═══ RECORDS PROVIDED

(** * Business acquisition analyzer: the calculation engine of
      [BusinessCalculator.tsx] and its deal evaluator.

    The TypeScript functions are embedded as Rocq functions over a model of
    JavaScript numbers.  A JavaScript number is an IEEE-754 double; here a
    finite number is an exact rational ([Qc]), so arithmetic is carried out
    without rounding error and without overflow, and the three special
    values (the two infinities and NaN) are kept because the program
    reaches them through unguarded divisions and through [parseInt] of a
    string without digits.

    The rationals are the doubles of the program where those are exact
    (integers up to [MAX_SAFE_INTEGER], their sums and differences) and an
    idealisation elsewhere: a quotient, a product with a decimal fraction or
    a power is the exact value, of which the program holds the nearest
    double.  The last bits of such a value are a matter for the binary64
    floats of [Binary64], over which the two computations of the debt
    service are compared.

    The sign of zero is not tracked: a zero divisor is read as [+0].  That
    is what a parsed digit string, a [Math.abs] and [x - 1] with [x = 1]
    give.  One divisor of the program can be [-0]: the total debt service
    of an asking price of 0 with a negative loan term, where, for positive
    earnings, the coverage ratio of the program is [-Infinity] and that of
    the model [+Infinity]. *)

From Stdlib Require Import ZArith QArith Qcanon Qround Qpower Lqa Lia.
From Stdlib Require Import Bool List String Ascii DecimalString DecimalPos NArith.
From Stdlib Require PrimFloat SpecFloat FloatOps.
Import ListNotations.

Open Scope Qc_scope.

(** ** JavaScript numbers *)

Module JS.

(** A number: a finite value, held exactly, or one of the three special
    values.  No finite value rounds and none overflows to an infinity. *)
Inductive number : Type :=
| Fin (q : Qc)
| PInf
| NInf
| NaN.

Definition ofZ (z : Z) : number := Fin (Q2Qc (inject_Z z)).
Definition ofNat (n : nat) : number := ofZ (Z.of_nat n).

(** A decimal literal such as [0.15] is [dec 15 100]. *)
Definition dec (n : Z) (d : positive) : number := Fin (Q2Qc (n # d)).

Definition isFinite (x : number) : bool :=
  match x with Fin _ => true | _ => false end.

Definition neg (x : number) : number :=
  match x with
  | Fin q => Fin (- q)
  | PInf => NInf
  | NInf => PInf
  | NaN => NaN
  end.

Definition add (x y : number) : number :=
  match x, y with
  | NaN, _ | _, NaN => NaN
  | Fin a, Fin b => Fin (a + b)
  | PInf, NInf | NInf, PInf => NaN
  | PInf, _ | _, PInf => PInf
  | NInf, _ | _, NInf => NInf
  end.

Definition sub (x y : number) : number := add x (neg y).

(** The infinity whose sign is that of [q]; NaN when [q] is zero. *)
Definition signedInf (q : Qc) (flip : bool) : number :=
  match q ?= 0 with
  | Eq => NaN
  | Gt => if flip then NInf else PInf
  | Lt => if flip then PInf else NInf
  end.

Definition mul (x y : number) : number :=
  match x, y with
  | NaN, _ | _, NaN => NaN
  | Fin a, Fin b => Fin (a * b)
  | Fin a, PInf | PInf, Fin a => signedInf a false
  | Fin a, NInf | NInf, Fin a => signedInf a true
  | PInf, PInf | NInf, NInf => PInf
  | PInf, NInf | NInf, PInf => NInf
  end.

(** Division; a zero divisor counts as [+0]. *)
Definition div (x y : number) : number :=
  match x, y with
  | NaN, _ | _, NaN => NaN
  | Fin a, Fin b =>
      match b ?= 0 with
      | Eq => signedInf a false
      | _ => Fin (a / b)
      end
  | Fin _, _ => Fin 0
  | PInf, Fin b => match b ?= 0 with Lt => NInf | _ => PInf end
  | NInf, Fin b => match b ?= 0 with Lt => PInf | _ => NInf end
  | _, _ => NaN
  end.

(** Comparisons: every comparison with NaN is false. *)
Definition lt (x y : number) : bool :=
  match x, y with
  | NaN, _ | _, NaN => false
  | Fin a, Fin b => match a ?= b with Lt => true | _ => false end
  | NInf, NInf | PInf, _ | _, NInf => false
  | _, _ => true
  end.

Definition le (x y : number) : bool :=
  match x, y with
  | NaN, _ | _, NaN => false
  | Fin a, Fin b => match a ?= b with Gt => false | _ => true end
  | NInf, _ | _, PInf => true
  | _, _ => false
  end.

Definition gt (x y : number) : bool := lt y x.
Definition ge (x y : number) : bool := le y x.

Module Math.

Definition abs (x : number) : number :=
  match x with
  | Fin q => Fin (match q ?= 0 with Lt => - q | _ => q end)
  | PInf | NInf => PInf
  | NaN => NaN
  end.

Definition min (x y : number) : number :=
  match x, y with
  | NaN, _ | _, NaN => NaN
  | _, _ => if le x y then x else y
  end.

Definition max (x y : number) : number :=
  match x, y with
  | NaN, _ | _, NaN => NaN
  | _, _ => if le x y then y else x
  end.

(** [Math.round]: the integer nearest to [x], ties towards +infinity, that
    is [floor (x + 1/2)]. *)
Definition round (x : number) : number :=
  match x with
  | Fin q => ofZ (Qfloor (q + Q2Qc (1 # 2)))
  | _ => x
  end.

(** The exponent of a power, when it is an integer. *)
Definition asInteger (q : Qc) : option Z :=
  match Qden q with
  | xH => Some (Qnum q)
  | _ => None
  end.

Definition powZ (a : Qc) (n : Z) : number :=
  match n with
  | Z0 => Fin 1
  | Zpos _ => Fin (Q2Qc (Qpower a n))
  | Zneg _ =>
      match a ?= 0 with
      | Eq => PInf
      | _ => Fin (Q2Qc (Qpower a n))
      end
  end.

(** [Math.pow] with an integer exponent.  Every exponent of the program is an
    array index or [parseInt (..) * 12], hence an integer or NaN; a finite
    exponent that is not an integer, and an infinite base or exponent, are
    outside what exact rationals can express and are not modelled: the
    function answers NaN there, and no theorem below relies on that.  The
    power is exact: it does not overflow to Infinity as the double of the
    program does from about 1.8e308 on. *)
Definition pow (x y : number) : number :=
  match y with
  | NaN => NaN
  | Fin e =>
      match asInteger e with
      | Some 0%Z => Fin 1
      | Some n => match x with Fin a => powZ a n | _ => NaN end
      | None => NaN
      end
  | _ => NaN
  end.

End Math.

End JS.

Import JS.

Declare Scope js_scope.
Delimit Scope js_scope with js.
Bind Scope js_scope with number.
Infix "+" := add : js_scope.
Infix "-" := sub : js_scope.
Infix "*" := mul : js_scope.
Infix "/" := div : js_scope.
Notation "- x" := (neg x) : js_scope.

(** ** Strings: [replace(/[^0-9]/g, '')], [parseInt], [toFixed] *)

Open Scope string_scope.

Definition isDigit (c : ascii) : bool :=
  let n := nat_of_ascii c in (48 <=? n)%nat && (n <=? 57)%nat.

(** [s.replace(/[^0-9]/g, '')]: the digits of [s], in order. *)
Fixpoint replaceNonDigits (s : string) : string :=
  match s with
  | EmptyString => EmptyString
  | String c r =>
      if isDigit c then String c (replaceNonDigits r) else replaceNonDigits r
  end.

══════

*EXERCISE OBJECTIVE*
Make an exact copy of the data above.

*RESPONSE TO THIS TASK*
(** * Business acquisition analyzer: the calculation engine of
      [BusinessCalculator.tsx] and its deal evaluator.

    The TypeScript functions are embedded as Rocq functions over a model of
    JavaScript numbers.  A JavaScript number is an IEEE-754 double; here a
    finite number is an exact rational ([Qc]), so arithmetic is carried out
    without rounding error and without overflow, and the three special
    values (the two infinities and NaN) are kept because the program
    reaches them through unguarded divisions and through [parseInt] of a
    string without digits.

    The rationals are the doubles of the program where those are exact
    (integers up to [MAX_SAFE_INTEGER], their sums and differences) and an
    idealisation elsewhere: a quotient, a product with a decimal fraction or
    a power is the exact value, of which the program holds the nearest
    double.  The last bits of such a value are a matter for the binary64
    floats of [Binary64], over which the two computations of the debt
    service are compared.

    The sign of zero is not tracked: a zero divisor is read as [+0].  That
    is what a parsed digit string, a [Math.abs] and [x - 1] with [x = 1]
    give.  One divisor of the program can be [-0]: the total debt service
    of an asking price of 0 with a negative loan term, where, for positive
    earnings, the coverage ratio of the program is [-Infinity] and that of
    the model [+Infinity]. *)

From Stdlib Require Import ZArith QArith Qcanon Qround Qpower Lqa Lia.
From Stdlib Require Import Bool List String Ascii DecimalString DecimalPos NArith.
From Stdlib Require PrimFloat SpecFloat FloatOps.
Import ListNotations.

Open Scope Qc_scope.

(** ** JavaScript numbers *)

Module JS.

(** A number: a finite value, held exactly, or one of the three special
    values.  No finite value rounds and none overflows to an infinity. *)
Inductive number : Type :=
| Fin (q : Qc)
| PInf
| NInf
| NaN.

Definition ofZ (z : Z) : number := Fin (Q2Qc (inject_Z z)).
Definition ofNat (n : nat) : number := ofZ (Z.of_nat n).

(** A decimal literal such as [0.15] is [dec 15 100]. *)
Definition dec (n : Z) (d : positive) : number := Fin (Q2Qc (n # d)).

Definition isFinite (x : number) : bool :=
  match x with Fin _ => true | _ => false end.

Definition neg (x : number) : number :=
  match x with
  | Fin q => Fin (- q)
  | PInf => NInf
  | NInf => PInf
  | NaN => NaN
  end.

Definition add (x y : number) : number :=
  match x, y with
  | NaN, _ | _, NaN => NaN
  | Fin a, Fin b => Fin (a + b)
  | PInf, NInf | NInf, PInf => NaN
  | PInf, _ | _, PInf => PInf
  | NInf, _ | _, NInf => NInf
  end.

Definition sub (x y : number) : number := add x (neg y).

(** The infinity whose sign is that of [q]; NaN when [q] is zero. *)
Definition signedInf (q : Qc) (flip : bool) : number :=
  match q ?= 0 with
  | Eq => NaN
  | Gt => if flip then NInf else PInf
  | Lt => if flip then PInf else NInf
  end.

Definition mul (x y : number) : number :=
  match x, y with
  | NaN, _ | _, NaN => NaN
  | Fin a, Fin b => Fin (a * b)
  | Fin a, PInf | PInf, Fin a => signedInf a false
  | Fin a, NInf | NInf, Fin a => signedInf a true
  | PInf, PInf | NInf, NInf => PInf
  | PInf, NInf | NInf, PInf => NInf
  end.

(** Division; a zero divisor counts as [+0]. *)
Definition div (x y : number) : number :=
  match x, y with
  | NaN, _ | _, NaN => NaN
  | Fin a, Fin b =>
      match b ?= 0 with
      | Eq => signedInf a false
      | _ => Fin (a / b)
      end
  | Fin _, _ => Fin 0
  | PInf, Fin b => match b ?= 0 with Lt => NInf | _ => PInf end
  | NInf, Fin b => match b ?= 0 with Lt => PInf | _ => NInf end
  | _, _ => NaN
  end.

(** Comparisons: every comparison with NaN is false. *)
Definition lt (x y : number) : bool :=
  match x, y with
  | NaN, _ | _, NaN => false
  | Fin a, Fin b => match a ?= b with Lt => true | _ => false end
  | NInf, NInf | PInf, _ | _, NInf => false
  | _, _ => true
  end.

Definition le (x y : number) : bool :=
  match x, y with
  | NaN, _ | _, NaN => false
  | Fin a, Fin b => match a ?= b with Gt => false | _ => true end
  | NInf, _ | _, PInf => true
  | _, _ => false
  end.

Definition gt (x y : number) : bool := lt y x.
Definition ge (x y : number) : bool := le y x.

Module Math.

Definition abs (x : number) : number :=
  match x with
  | Fin q => Fin (match q ?= 0 with Lt => - q | _ => q end)
  | PInf | NInf => PInf
  | NaN => NaN
  end.

Definition min (x y : number) : number :=
  match x, y with
  | NaN, _ | _, NaN => NaN
  | _, _ => if le x y then x else y
  end.

Definition max (x y : number) : number :=
  match x, y with
  | NaN, _ | _, NaN => NaN
  | _, _ => if le x y then y else x
  end.

(** [Math.round]: the integer nearest to [x], ties towards +infinity, that
    is [floor (x + 1/2)]. *)
Definition round (x : number) : number :=
  match x with
  | Fin q => ofZ (Qfloor (q + Q2Qc (1 # 2)))
  | _ => x
  end.

(** The exponent of a power, when it is an integer. *)
Definition asInteger (q : Qc) : option Z :=
  match Qden q with
  | xH => Some (Qnum q)
  | _ => None
  end.

Definition powZ (a : Qc) (n : Z) : number :=
  match n with
  | Z0 => Fin 1
  | Zpos _ => Fin (Q2Qc (Qpower a n))
  | Zneg _ =>
      match a ?= 0 with
      | Eq => PInf
      | _ => Fin (Q2Qc (Qpower a n))
      end
  end.

(** [Math.pow] with an integer exponent.  Every exponent of the program is an
    array index or [parseInt (..) * 12], hence an integer or NaN; a finite
    exponent that is not an integer, and an infinite base or exponent, are
    outside what exact rationals can express and are not modelled: the
    function answers NaN there, and no theorem below relies on that.  The
    power is exact: it does not overflow to Infinity as the double of the
    program does from about 1.8e308 on. *)
Definition pow (x y : number) : number :=
  match y with
  | NaN => NaN
  | Fin e =>
      match asInteger e with
      | Some 0%Z => Fin 1
      | Some n => match x with Fin a => powZ a n | _ => NaN end
      | None => NaN
      end
  | _ => NaN
  end.

End Math.

End JS.

Import JS.

Declare Scope js_scope.
Delimit Scope js_scope with js.
Bind Scope js_scope with number.
Infix "+" := add : js_scope.
Infix "-" := sub : js_scope.
Infix "*" := mul : js_scope.
Infix "/" := div : js_scope.
Notation "- x" := (neg x) : js_scope.

(** ** Strings: [replace(/[^0-9]/g, '')], [parseInt], [toFixed] *)

Open Scope string_scope.

Definition isDigit (c : ascii) : bool :=
  let n := nat_of_ascii c in (48 <=? n)%nat && (n <=? 57)%nat.

(** [s.replace(/[^0-9]/g, '')]: the digits of [s], in order. *)
Fixpoint replaceNonDigits (s : string) : string :=
  match s with
  | EmptyString => EmptyString
  | String c r =>
      if isDigit c then String c (replaceNonDigits r) else replaceNonDigits r
  end.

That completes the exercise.